Frente a filas impecables de las Fuerzas Armadas, autoridades civiles y, sobre todo, cientos de niñas, niños y jóvenes con los ojos brillantes de expectativa, Sheinbaum dejó de lado el tono formal para dirigirse directamente a ellos. “Cuando sus manos sostienen nuestra bandera, no están levantando sólo un símbolo —dijo, pausando para que las palabras calaran hondo—: están levantando el corazón entero de la patria”.

En ese instante, el viento agitó ligeramente las banderas y el silencio se hizo más profundo. La presidenta continuó: el águila del escudo, devorando la serpiente sobre el nopal, representa “el espíritu indomable mexicano”. Es el mismo espíritu que permitió a los Niños Héroes en Chapultepec preferir la muerte antes que ver el lábaro caer; el que llevó a Juárez a recuperar la capital y destrozar simbólicamente la corona imperial; el que impulsó a los revolucionarios y, hoy, sostiene la lucha por la justicia y la soberanía.

Con la mirada fija en los rostros infantiles y juveniles que llenaban el campo, Sheinbaum enfatizó la unidad como pilar irrenunciable: “Somos uno solo: gobierno, Fuerzas Armadas y pueblo. No traicionamos ni a nuestro pueblo, ni a nuestra patria, ni a nuestra bandera”. Las palabras resonaron como un juramento colectivo.

Luego vino el momento más contundente, pronunciado con firmeza y sin titubeos: “Con la Cuarta Transformación, a México se le respeta; no somos colonia ni protectorado de ningún

país”. La bandera, agregó, es también emblema de los migrantes que cruzan fronteras con el tricolor en el corazón, de las luchas por la igualdad y de la defensa de la independencia en todos sus sentidos.

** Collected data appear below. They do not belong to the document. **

(** A turn of the search for the end of a header whose colon is at [i].  The byte looked at
    for a continuation line is the line feed itself. *)
Definition header_turn (m : HttpMessage) (data : bytes) (i p : Z)
    : outcome (Z + HttpMessage * (bool * bool * Z)) :=
  if decide (p < len data) then
    let! rest := str_from data p in
    let q := Index rest CRLF in
    if decide (q = -1) then Ret (inr (m, (true, false, 0)))
    else
      let p := p + q in
      let! fold := (if decide (len data > p)
                    then let! c := at_ data (p + 1) in Ret (Byte.eqb c " " || Byte.eqb c x09)
                    else Ret false) in
      if fold : bool then Ret (inl (p + 2))
      else
        let! name := str_slice data 0 i in
        let! value := str_slice data (i + 1) p in
        let headerName := ToLower name in
        let headerVal := Trim value [x20; x09] in
        Ret (inr (store_header (note_header m headerName headerVal) headerName headerVal, (true, true, p + 2)))
  else Ret (inr (m, (true, false, len data))).

(** The message and (ok, complete, offset). *)
Definition parseHeader (m : HttpMessage) (data : bytes) : outcome (HttpMessage * (bool * bool * Z)) :=
  let m := m <| m_Headers := Some (default ∅ (m_Headers m)) |> in
  let i := Index data (bs ":") in
  if decide (i = -1) then Ret (m, (true, false, 0))
  else loop (header_turn m data i) (S (length data)) (i + 1).

(** * The message parser *)

(** A turn of the parser: go on, or return (ok, complete). *)
Definition turn : Type := outcome (HttpStream * HttpMessage + HttpStream * HttpMessage * (bool * bool)).
Definition wait (s : HttpStream) (m : HttpMessage) : turn := Ret (inr (s, m, (true, false))).
Definition fail (s : HttpStream) (m : HttpMessage) : turn := Ret (inr (s, m, (false, false))).
Definition finished (s : HttpStream) (m : HttpMessage) : turn :=
  Ret (inr (s, m <| m_end := s_parseOffset s |>, (true, true))).

(** [i] counts from the offset, the end of the slice from the beginning of the data: the
    offset is zero in this state. *)
Definition start_state (s : HttpStream) (m : HttpMessage) : turn :=
  let m := m <| m_start := s_parseOffset s |> in
  let! rest := sl_from (s_data s) (s_parseOffset s) in
  let i := Index (vis rest) CRLF in
  if decide (i = -1) then wait s m
  else
    let! fline := sl_slice (s_data s) (s_parseOffset s) i in
    if decide (len (vis fline) < 8) then fail s m
    else
      let! p := sl_slice fline 0 5 in
      let! '(m, version) := (if decide (vis p = bs "HTTP/") then response_line m fline else request_line m fline) in
      match version with
      | None => fail s m
      | Some version =>
          let! v := parseVersion version in
          let '(major, minor) := default (1, 0) v in
          let s := s <| s_parseOffset := i + 2 |> <| s_parseState := HEADERS |> in
          Ret (inl (s, m <| m_version_major := major |> <| m_version_minor := minor |>
                         <| m_headerOffset := s_parseOffset s |>))
      end.

(** Whether the data goes on with a CRLF. *)
Definition at_crlf (s : HttpStream) : outcome bool :=
  if decide (len (vis (s_data s)) - s_parseOffset s >= 2)
  then let! x := sl_slice (s_data s) (s_parseOffset s) (s_parseOffset s + 2) in Ret (bool_decide (vis x = CRLF))
  else Ret false.

(** The end of the headers: what the body is. *)
Definition end_of_headers (s : HttpStream) (m : HttpMessage) : turn :=
  if negb (m_IsRequest m) && bool_decide (100 <= m_StatusCode m < 200 \/ m_StatusCode m = 204 \/ m_StatusCode m = 304)
  then finished s m
  else if decide (m_TransferEncoding m = bs "chunked") then
    Ret (inl (s <| s_parseState := BODY_CHUNKED_START |>, m))
  else if decide (m_ContentLength m = 0 /\ (m_IsRequest m = true \/ m_hasContentLength m = true)) then finished s m
  else Ret (inl (s <| s_parseState := BODY |>, m)).
(* ===== verification/HttpMessages.v ===== *)
(** HTTP messages as a peer sends them, read back by the parser: the first line, the
    headers, a body of given length or in chunks; and what follows the message is
    left for the next one. *)
From S2P Require Import Http.
From stdpp Require Import list.
#[local] Open Scope Z_scope.

(** * Encoding *)

Definition crlf (s : bytes) : bytes := s ++ CRLF.
Definition encode_header (h : bytes * bytes) : bytes := crlf (fst h ++ ":"%byte :: snd h).

(** A name without colon that does not begin with CR, and a value without CRLF. *)
Definition header_ok (h : bytes * bytes) : Prop :=
  (exists b n, fst h = b :: n /\ b <> x0d) /\ Forall (fun b => b <> ":"%byte) (fst h) /\ index_nat (snd h) CRLF = None.

Definition encode_head (first : bytes) (headers : list (bytes * bytes)) : bytes :=
  crlf first ++ concat (map encode_header headers) ++ CRLF.

(** A chunk with the text of its length, which may have extensions. *)
Definition encode_chunk (c : bytes * bytes) : bytes := crlf (fst c) ++ crlf (snd c).
Definition chunk_ok (c : bytes * bytes) : Prop :=
  Sscanf_hex (fst c) = Some (len (snd c)) /\ index_nat (fst c) CRLF = None /\ snd c <> [].
Definition last_chunk (text : bytes) : bytes := crlf text ++ CRLF.

(** * Positions *)

Section Messages.
Context {UC : Unicode} (http : Http).

(** [s] with its offset after [pre]. *)
Definition at_pos (s : HttpStream) (pre : bytes) : HttpStream := s <| s_parseOffset := len pre |>.

Lemma from_pos d pre rest : vis d = pre ++ rest -> exists t, sl_from d (len pre) = Ret t /\ vis t = rest.
Proof.
  intros E. unfold sl_from. rewrite decide_True by (rewrite E; len_lia). eexists. split; [reflexivity|]. cbn.
  by rewrite E, drop_len_app.
Qed.

Lemma http_slice_pos d pre mid rest : vis d = pre ++ mid ++ rest ->
  exists t, sl_slice d (len pre) (len pre + len mid) = Ret t /\ vis t = mid.
Proof.
  intros E. destruct (sl_slice_vis d (len pre) (len pre + len mid)) as (t & Et & Ev); [len_lia|rewrite E; len_lia|].
  exists t. split; [done|]. by rewrite Ev, E, sub_mid.
Qed.

Lemma Index_crlf l rest : index_nat l CRLF = None -> Index (l ++ CRLF ++ rest) CRLF = len l.
Proof. intros H. unfold Index, CRLF in *. cbn [app]. rewrite index_nat_line by done. done. Qed.

(** ** Headers *)

(** What the parser makes of a header. *)
Definition receive_header (m : HttpMessage) (h : bytes * bytes) : HttpMessage :=
  let name := ToLower (fst h) in
  let value := Trim (snd h) [x20; x09] in
  store_header http (note_header http (m <| m_Headers := Some (default ∅ (m_Headers m)) |>) name value) name value.

Lemma Index_colon name rest : Forall (fun b => b <> ":"%byte) name -> Index (name ++ ":"%byte :: rest) (bs ":") = len name.
Proof.
  intros H. unfold Index. assert (index_nat (name ++ ":"%byte :: rest) (bs ":") = Some (length name)) as ->; [|done].
  apply index_first. rewrite forallb_forall. intros b Hb. rewrite Forall_forall in H. apply list_elem_of_In, H in Hb.
  destruct (Byte.eqb b ":") eqn:E; [|done]. by apply beqb_eq in E.
Qed.

Lemma str_slice_pos pre mid rest s : s = pre ++ mid ++ rest -> str_slice s (len pre) (len pre + len mid) = Ret mid.
Proof. intros ->. apply str_slice_mid. Qed.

El discurso no fue solo retrospectivo. Sheinbaum invitó a los presentes —y por extensión a todo México— a mirar al futuro con el lábaro al frente: “Alcemos la mirada como faro y como promesa, porque no somos un pueblo que olvida, somos un pueblo que recuerda y que siempre avanza hacia el porvenir. Somos historia que inspira, fuerza que une, esperanza que florece”.

Al finalizar, el izamiento de la bandera al son del Himno Nacional provocó un nudo en muchas gargantas. Niñas y niños, con las manos pequeñas sobre el pecho, entonaron las estrofas con una seriedad que contrastaba con su edad. En sus ojos se reflejaba lo que Sheinbaum había invocado: orgullo profundo, no por mandato, sino por convicción.

Hoy, en Campo Marte, la bandera mexicana ondeó no solo como recuerdo de batallas pasadas, sino como promesa viva en las manos de quienes la heredarán. Y en el centro de esa promesa estuvo una presidenta que, por un momento, dejó de ser jefa de Estado para convertirse en la voz de una nación que se reconoce en sus colores: verde de esperanza inextinguible, blanco de unidad fraterna y rojo de sangre derramada por la dignidad.